Today, Hindi and English are two of the more prevalent languages spoken in Kolkata, a city that used to pride itself on having the “purest” language in all of South Asia (Bengali – as per its similarities to Sanskrit, the now-dead root of most South Asian languages). And no one seems to care about the cultural dilution. Coz everyone’s making bank (except those poor muslims living in those huts on the way to Kolkata airport sorting through filth). Immigrants, whether it be Biharis, Tibetans, or Punjabis, are taking all the shitty jobs that those intellectualized Bengalis think themselves too good for, like street vending, bell-boying and cab driving. Bengalis work 9-5, getting fat on ghee and counting money, as they have for hundreds of years. Except now they do it in multinational banks. And everybody’s happy (cept the muslims of course, but who cares about them).

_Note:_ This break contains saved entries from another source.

Lemma find_split_loop_seq (sizes : list Q) (x y dx dy : Q) :
  positive sizes -> sizes <> [] -> 0 < dx -> 0 < dy ->
  forall k a, (1 <= a)%nat ->
  exists i,
    find_split_loop sizes x y dx dy (seq a k) = Ok i /\
    (((a <= i < a + k)%nat /\ improves sizes x y dx dy i /\
      (forall j, (a <= j < i)%nat -> ~ improves sizes x y dx dy j))
     \/ (i = (List.length sizes - 1)%nat /\
         forall j, (a <= j < a + k)%nat -> ~ improves sizes x y dx dy j)).
Proof.
  intros Hpos Hne Hdx Hdy.
  induction k as [|k IH]; intros a Ha; simpl.
  - eexists. split; [reflexivity|]. right. split; [reflexivity|]. intros j Hj. lia.
  - destruct (worst_ok sizes x y dx dy a) as (wa & Ea); auto.
    destruct (worst_ok sizes x y dx dy (a + 1)) as (wb & Eb); auto; [lia|].
    rewrite Ea, Eb. simpl.
    destruct (Qlt_bool wa wb) eqn:Elt.
    + exists a. split; [reflexivity|]. left. split; [lia|]. split.
      * exists wa, wb. apply Qlt_bool_iff in Elt. auto.
      * intros j Hj. lia.
    + assert (Hna : ~ improves sizes x y dx dy a).
      { intros (a' & b' & Ea' & Eb' & Hlt).
        rewrite Ea in Ea'. rewrite Eb in Eb'.
        injection Ea' as <-. injection Eb' as <-.
        apply Qlt_bool_false_iff in Elt. lra. }
      destruct (IH (S a)) as (i & Ei & Hcase); [lia|].
      exists i. split; [exact Ei|].
      destruct Hcase as [(Hr & Himp & Hmin)|(-> & Hnone)].
      * left. split; [lia|]. split; [exact Himp|].
        intros j Hj. destruct (Nat.eq_dec j a) as [->|Hja]; [exact Hna|].
        apply Hmin. lia.
      * right. split; [reflexivity|].
        intros j Hj. destruct (Nat.eq_dec j a) as [->|Hja]; [exact Hna|].
        apply Hnone. lia.
Qed.
(** [next((e for e in merged_graph.entities if e.name == endpoint), None)] *)
Definition entity_named (entities : list GraphEntity.t) (endpoint : string)
    : option GraphEntity.t :=
  find (fun e => String.eqb (GraphEntity.name e) endpoint) entities.

(** One step of the loop over the relations: the relation at position [a]. *)
Definition merge_relation (merged_entities : list GraphEntity.t)
    (st : list (relation_key * nat) * list GraphRelation.t) (a : nat)
    : list (relation_key * nat) * list GraphRelation.t :=
  let '(relation_map, heap) := st in
  match heap !! a with
  | None => st
  | Some relation =>
      match entity_named merged_entities (GraphRelation.source_entity_id relation),
            entity_named merged_entities (GraphRelation.target_entity_id relation) with
      | Some source_entity, Some target_entity =>
          let key := (GraphEntity.id source_entity, GraphEntity.id target_entity,
                      GraphRelation.relation_type relation) in
          match assoc relation_key_eqb key relation_map with
          | None =>
              (relation_map ++ [(key, a)],
               <[a := rewire relation (GraphEntity.id source_entity)
                             (GraphEntity.id target_entity)]> heap)
          | Some b =>
              match heap !! b with
              | None => st
              | Some existing => (relation_map, <[b := strengthen existing]> heap)
              end
          end
      | _, _ => st
      end
  end.

Definition merge_relations (merged_entities : list GraphEntity.t)
    (heap : list GraphRelation.t) : list (relation_key * nat) * list GraphRelation.t :=
  fold_left (merge_relation merged_entities) (seq 0 (length heap)) ([], heap).
(** A request of [part_001] that keeps room ids apart from socket ids and
    from the inherited property names: [nanoid] did not return the id of a
    live socket, and a [join-room] does not name a property inherited from
    [Object.prototype]. *)
Definition strict_apart (w : World) (e : Strict.Event) : bool :=
  match e with
  | Strict.CreatePrivateRoom id _ _ | Strict.CreateGroupRoom id _ _ =>
      bool_decide (sockets w !! id = None)
  | Strict.JoinRoom _ r _ => negb (inherited r)
  | _ => true
  end.

(** The worlds [part_001] reaches with such ids. *)
Inductive strict_reachable_apart : World → Prop :=
  | strict_reachable_apart_init : strict_reachable_apart init
  | strict_reachable_apart_step w e :
      strict_reachable_apart w → Strict.allowed w e = true →
      strict_apart w e = true →
      strict_reachable_apart (fst (Strict.handle w e)).

Fixpoint strict_apart_all (w : World) (es : list Strict.Event) : bool :=
  match es with
  | [] => true
  | e :: es' =>
      Strict.allowed w e && strict_apart w e &&
      strict_apart_all (fst (Strict.handle w e)) es'
  end.

(** The emissions of a list that reach socket [c]. *)
Definition reaching (c : string) (ds : list Delivery) : list Delivery :=
  filter (λ d, c ∈ recipients d) ds.

(** The [join-room] requests of server.js for room [r] with kind [k], one
    per (socket, user name) of the list. *)
Definition joins_of_kind (r : string) (k : option string)
    (reqs : list (string * option string)) : list Server.Event :=
  map (λ cu, Server.JoinRoom cu.1 r cu.2 k) reqs.

(** * Properties *)

(** ** Membership under the transport operations *)
Section membership.
Implicit Types (w : World) (c r x : string) (s : Socket).

Lemma elem_of_members w r x :
  x ∈ members w r ↔ ∃ s, sockets w !! x = Some s ∧ r ∈ rooms s.
Proof.
  unfold members. rewrite elem_of_dom. unfold is_Some.
  setoid_rewrite map_lookup_filter_Some. naive_solver.
Qed.

Lemma members_set_activeRooms f w r :
  members (set_activeRooms f w) r = members w r.
Proof. reflexivity. Qed.

Lemma members_set_username c u w r :
  members (set_username c u w) r = members w r.
Proof.
  apply set_eq. intros x. rewrite !elem_of_members. simpl.
  destruct (decide (c = x)) as [->|Hne].
  - rewrite lookup_alter_eq. destruct (sockets w !! x) as [s|]; simpl;
      naive_solver.
  - rewrite lookup_alter_ne by done. reflexivity.
Qed.

Lemma members_socket_join c r' w r :
  members (socket_join c r' w) r =
  if decide (r = r' ∧ is_Some (sockets w !! c))
  then members w r ∪ {[c]} else members w r.
Proof.
  apply set_eq. intros x.
  assert (Hx : x ∈ members (socket_join c r' w) r ↔
               x ∈ members w r ∨ (x = c ∧ r = r' ∧ is_Some (sockets w !! c))).
  { rewrite !elem_of_members. simpl.
    destruct (decide (c = x)) as [->|Hne].
    - rewrite lookup_alter_eq.
      destruct (sockets w !! x) as [s|] eqn:Hs; simpl.
      + split.
        * intros (s' & [= <-] & Hin). simpl in Hin.
          destruct (decide (r' ∈ rooms s)) as [Hr'|Hr'].
          -- left. eauto.
          -- apply elem_of_app in Hin as [Hin|Hin]; [left; eauto|].
             apply list_elem_of_singleton in Hin. right. eauto.
        * intros [(s' & [= <-] & Hin)|(_ & -> & _)];
            (eexists; split; [reflexivity|]); simpl;
            destruct (decide (_ ∈ rooms s)); try done;
            apply elem_of_app; [by left|right; by apply list_elem_of_singleton].
      + split; [naive_solver|].
        intros [(s' & ? & _)|(_ & _ & [? ?])]; done.
    - rewrite lookup_alter_ne by done. naive_solver. }
  rewrite Hx. case_decide; set_solver.
Qed.

Lemma members_remove_socket c w r :
  members (remove_socket c w) r = members w r ∖ {[c]}.
Proof.
  apply set_eq. intros x.
  rewrite elem_of_difference, !elem_of_members, elem_of_singleton. simpl.
  destruct (decide (c = x)) as [->|Hne].
  - rewrite lookup_delete_eq. naive_solver.
  - rewrite lookup_delete_ne by done. naive_solver.
Qed.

But only upon walking the streets of this modern, cosmopolitan Kolkata( they have sidewalks and little shops, and people actually walk and talk, unlike in Dhaka), and checking out the cute girls of all races, shapes and sizes (I like the Orissans! Nah jk, I’m equal opportunity fucker) walking on the streets with no male guardian or protective SUV shell, did I get a sense of how great the divide really is between us Bangladeshis and our snooty neighbors who don’t wear deodorant.

On my first day, I got into a discussion with one of my travel companions about how he believed India is actually falling apart from the inside, coz they are all so culturally dissimilar, and how there’s an Maoist uprising in every state now, and how us Bangladeshis are actually lucky coz we’re a cohesive homogenous unit who all think a certain way, and we really don’t treat our minorities as badly. Ummmm… bullshit. My whole life I’ve seen what culturally dissimilar democracies bring to the global table. New York City, London, and Spain, to name a few. Probably the three pinnacles of human civilization in terms of open-mindedness, acceptance of different cultures, and kick-ass art and music. Immigration, emigration — the movement of people to new locations where they are isolated from those who think just like them — fosters social, cultural, and economic development. Sure, it may be a rocky road, but its one that ends in nougaty nutty goodness.

That to me, is the inherent problem that we face as Bangladeshis. There are a shitload of us — 140 million — but most of us worship the same god, speak the same language, eat the same food, and even wipe our asses the same way (although that last part’s changing, hopefully). We drink the same tea, spit on the same corners, squat to piss, like the same bad Chinese food and music that makes us weepy. How can 140 million be wrong? Well even if they aren’t wrong they sure are damn boring.

Shazia's book cover... I tried to snort this line several times to no avail.

Shazia's book cover... I tried to snort it several times.

The above individual also had a few words of wisdom to ad (nah he’s pretty smart and he’s gonna be reading this blog soon, so I gotta ease up on him). “A friend of mine once said Dhaka has all of the bad things about a big city with none of the good.” We have the insane traffic, we have the pollution, we’ve got the crime, and we’ve got the drug problem. But where is the cultural gemification? Where are the centers for cutting edge music and art? The great street food and the open minded people?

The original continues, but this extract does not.